Search code examples
vega-lite

vega-lite: how to aggregate by week


I have seen that it's possible aggregate using several time units, in example by month, but not by week.

And I have seen that in vega it's possible to customize the time unit https://vega.github.io/vega/docs/transforms/timeunit/#chronological-time-units

Is it possible to use it in vega-lite and aggregate by week, and transform in example this aggregation from month to week?

Thank you


Solution

  • You can group by week using a monthdate timeUnit with a step size of 7:

    "timeUnit": {"unit": "monthdate", "step": 7}
    

    For example:

    {
      "$schema": "https://vega.github.io/schema/vega-lite/v4.json",
      "data": {"url": "data/seattle-temps.csv"},
      "mark": "line",
      "encoding": {
        "x": {"timeUnit": {"unit": "yearmonthdate", "step": 7}, "field": "date", "type": "temporal"},
        "y": {"aggregate": "mean", "field": "temp", "type": "quantitative"}
      }
    }
    

    enter image description here

    Note, however, that this starts a new week at the beginning of each month, which means if you do a heatmap by day of week and week there are gaps:

    {
      "$schema": "https://vega.github.io/schema/vega-lite/v4.json",
      "data": {"url": "data/seattle-temps.csv"},
      "mark": "rect",
      "encoding": {
        "y": {"timeUnit": "day", "field": "date", "type": "ordinal"},
        "x": {"timeUnit": {"unit": "yearmonthdate", "step": 7}, "field": "date", "type": "ordinal"},
        "color": {"aggregate": "mean", "field": "temp", "type": "quantitative"}
      }
    }
    

    enter image description here

    If you want more fine-grained control over where weeks start, that's unfortunately not expressible as a timeUnit, but you can take advantage of Vega-Lite's full transform syntax to make more customized aggregates.

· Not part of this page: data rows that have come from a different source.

Lemma any_overlap_spec ps q :
  0 <= start q → 0 < length_ q → Forall (λ p, 0 <= start p ∧ 0 < length_ p) ps →
  ∃ b, any_overlap ps (start q) (length_ q) = Ret b ∧
    (b = false ↔ Forall (λ p, separate (extent p) (extent q)) ps).
Proof.
  intros Hs Hl. induction 1 as [|p ps [Hp Hlp] Hps (b & E & Hb)]; [by exists false|].
  destruct (check_overlap_spec p q Hp Hlp) as (b' & E' & Hb'); [done..|].
  rewrite separate_disjoint in Hb' by done. simpl any_overlap. rewrite E'.
  cbn [mbind outcome_bind]. destruct b'.
  - exists true. split; [done|]. rewrite Forall_cons. split; [done|]. intros [Hq _]. by apply Hb' in Hq.
  - exists b. split; [done|]. rewrite Forall_cons, <- Hb. split; [|by intros [_ ?]].
    intros Hb0. split; [by apply Hb'|done].
Qed.

(** The primary partitions of some entries, read after others. *)
Definition primaries_spec (mbr : list Z) (ids : list nat) (before ps : list partition) : Prop :=
  ps = primaries_of path mbr ids ∧ Forall (within size) ps ∧ StronglySorted disjoint_ (before ++ ps).

Lemma primary_facts mbr i : Forall (λ b, 0 <= b < 256) mbr → used mbr i →
  0 <= start (primary path mbr i) < 2 ^ 41 ∧ 0 < length_ (primary path mbr i) < 2 ^ 41 ∧
  type (primary path mbr i) ≠ PARTITION_TYPE_LOGICAL.
Proof.
  intros Hb Hu. pose proof (entry_range mbr i Hb). pose proof (used_sectors _ Hu).
  unfold primary, named, with_path, primary_partition. cbn [start length_ type].
  destruct (mbr_is_extended_partition _); split_and!; done || lia.
Qed.

Lemma primaries_cons mbr i ids :
  primaries_of path mbr (i :: ids) =
  (if decide (used mbr i) then [primary path mbr i] else []) ++ primaries_of path mbr ids.
Proof. unfold primaries_of. rewrite filter_cons. by case_decide. Qed.

(** An error for want of memory. *)
Lemma fails spec b b' :
  table_ok size (partitions (pt b')) → fallible = true → adds spec b (inl PARTITION_ERROR_ERRNO) b'.
Proof. intros Ht Hf. split; [done|]. split; [done|]. by rewrite Hf. Qed.

(** What is in the table before and between the iterations. *)
Record primaries_ok (ps : list partition) : Prop := {
  po_table : table_ok size ps;
  po_apart : StronglySorted disjoint_ ps;
  po_type : Forall (λ p, type p ≠ PARTITION_TYPE_LOGICAL) ps;
}.

Lemma primaries_ok_positive ps : primaries_ok ps → Forall (λ p, 0 <= start p ∧ 0 < length_ p) ps.
Proof.
  intros [[Hw _ _] _ _]. apply Forall_map in Hw. eapply Forall_impl; [exact Hw|]. unfold extent. simpl. lia.
Qed.

(** A partition that lies on the device and overlaps with no other can be added. *)
Lemma primaries_ok_add ps p :
  primaries_ok ps → within size p → 0 < length_ p → type p ≠ PARTITION_TYPE_LOGICAL →
  Forall (λ q, separate (extent q) (extent p)) ps → primaries_ok (ps ++ [p]).
Proof.
  intros Hps [Hw1 Hw2] Hl Ht Hsep. pose proof (primaries_ok_positive ps Hps) as Hpos. destruct Hps as [Htab Hap Hty]. split.
  - unfold table_ok. rewrite map_app. simpl. apply extents_ok_add; simpl; [done|lia|lia|].
    rewrite decide_False by done. apply Forall_map. eapply Forall_impl; [exact Hsep|]. done.
  - apply StronglySorted_app_2; [|done|by repeat constructor].
    intros q q' Hq ->%list_elem_of_singleton. rewrite Forall_forall in Hsep, Hpos.
    apply separate_disjoint; [by apply Hpos|done|by apply Hsep].
  - apply Forall_app_2; [done|by apply Forall_singleton].
Qed.

Lemma primary_loop_runs mbr ids b :
  Forall (λ b, 0 <= b < 256) mbr → primaries_ok (partitions (pt b)) →
  runs good (primary_loop size path mbr ids) b
    (λ r b', adds (primaries_spec mbr ids (partitions (pt b))) b r b' ∧
      (r = inr () → primaries_ok (partitions (pt b')))).
Proof.
  intros Hmbr. revert b. induction ids as [|i ids IH]; intros b Hok.
  { apply runs_ret. split; [|done]. split; [apply Hok|]. exists []. split; [|by rewrite app_nil_r].
    split; [done|]. split; [done|]. rewrite app_nil_r. apply Hok. }
  cbn [primary_loop]. apply runs_bind. destruct (mbr_is_partition_used (entry mbr i)) eqn:Hu; cbn [negb].
  2:{ apply runs_ret. eapply runs_mono; [by apply IH|]. simpl. intros r b' Hr.
      unfold primaries_spec in *. by rewrite primaries_cons, decide_False by (unfold used; by rewrite Hu). }
  assert (Hfail : ∀ e, e ≠ PARTITION_ERROR_NONE →
    ¬ (within size (primary path mbr i) ∧ Forall (λ q, separate (extent q) (extent (primary path mbr i))) (partitions (pt b))) →
    adds (primaries_spec mbr (i :: ids) (partitions (pt b))) b (inl e) b).
  { intros e He Hno. split; [apply Hok|]. split; [done|]. intros _ ps (-> & Hw & Hap). apply Hno.
    rewrite primaries_cons, decide_True in * by done. simpl in *. apply Forall_cons in Hw as [Hw _]. split; [done|].
    apply StronglySorted_app in Hap as (Hap & _ & _). pose proof (primaries_ok_positive _ Hok) as Hpos.
    rewrite Forall_forall in Hpos. apply Forall_forall. intros q Hq.
    destruct (primary_facts mbr i Hmbr Hu) as (_ & Hl & _). apply separate_disjoint; [by apply Hpos|lia|].
    apply Hap; [done|by left]. }
  destruct (entry_range mbr i Hmbr) as [Hss Hts]. destruct (primary_facts mbr i Hmbr Hu) as (Hp1 & Hp2 & Hp3).
  apply runs_bind, runs_check; intros Hc0; b2p.
  2:{ split; [|done]. apply Hfail; [done|]. intros [[Hw _] _]. revert Hw. unfold primary, named, with_path, primary_partition.
      cbn [start]. lia. }
  apply runs_bind, mul_runs; [done|]. apply runs_bind, mul_runs; [done|].
  change (start_sector (entry mbr i) * 512) with (start (primary path mbr i)).
  change (total_sectors (entry mbr i) * 512) with (length_ (primary path mbr i)).
  apply runs_bind, runs_check; intros Hc1.
  2:{ split; [|done]. apply Hfail; [done|]. intros [[_ Hw] _]. b2p; lia. }
  b2p. apply runs_bind, runs_get.
  destruct (any_overlap_spec (partitions (pt b)) (primary path mbr i))
    as (o & Eo & Ho); [lia|lia|by apply primaries_ok_positive|].
  apply runs_bind, (runs_lift _ _ o); [done|]. apply runs_bind, runs_check; intros Hc2.
  2:{ split; [|done]. apply Hfail; [done|]. intros [_ Hs]. subst o. by apply Ho in Hs. }
  subst o. assert (Hnew : primaries_ok (partitions (pt b) ++ [primary path mbr i])).
  { apply primaries_ok_add; [done| |lia|done|by apply Ho].
    split; [|lia]. unfold primary, named, with_path, primary_partition. cbn [start]. lia. }
  apply runs_bind, alloc_runs; [|intros Hf; split; [apply fails; [apply Hok|done]|done]].
  apply add_partition_runs.
  - intros b' Eb. eapply runs_mono; [apply IH; by rewrite Eb|]. cbn beta. intros r b'' [[Ht Hr] Hr']. split; [|done].
    split; [done|]. fold (primary path mbr i) in Eb. rewrite Eb in Hr. unfold primaries_spec in *.
    rewrite primaries_cons, decide_True by done. destruct r as [e|[]].
    + destruct Hr as [He Hno]. split; [done|]. intros Hf ps (-> & Hw & Hap). apply (Hno Hf (primaries_of path mbr ids)).
      apply Forall_cons in Hw as [_ Hw]. by rewrite <- app_assoc.
    + destruct Hr as (ps & (-> & Hw & Hap) & E). exists ([primary path mbr i] ++ primaries_of path mbr ids).
      rewrite E, <- !app_assoc in *. split; [|done]. split; [done|]. split; [|done].
      apply Forall_app_2; [|done]. apply Forall_singleton.
      split; [|lia]. unfold primary, named, with_path, primary_partition. cbn [start]. lia.
  - intros b' Hf Eb. split; [|done]. apply fails; [|done]. destruct Eb as [->| ->]; [apply Hok|].
    apply (table_ok_named size path). apply Hnew.
Qed.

For example, here we compute the week-of-year by counting Sundays in the data:

    {
      "$schema": "https://vega.github.io/schema/vega-lite/v4.json",
      "data": {"url": "data/seattle-temps.csv"},
      "transform": [
        {"timeUnit": "yearmonthdate", "field": "date", "as": "date"},
        {
          "aggregate": [{"op": "mean", "field": "temp", "as": "temp"}],
          "groupby": ["date"]
        },
        {"calculate": "day(datum.date) == 0", "as": "sundays"},
        {
          "window": [{"op": "sum", "field": "sundays", "as": "week"}],
          "sort": "date"
        }
      ],
      "mark": "rect",
      "encoding": {
        "y": {"timeUnit": "day", "field": "date", "type": "ordinal", "title": "Day of Week"},
        "x": {"field": "week", "type": "ordinal", "title": "Week of year"},
        "color": {"aggregate": "mean", "field": "temp", "type": "quantitative"}
      }
    }
    

    enter image description here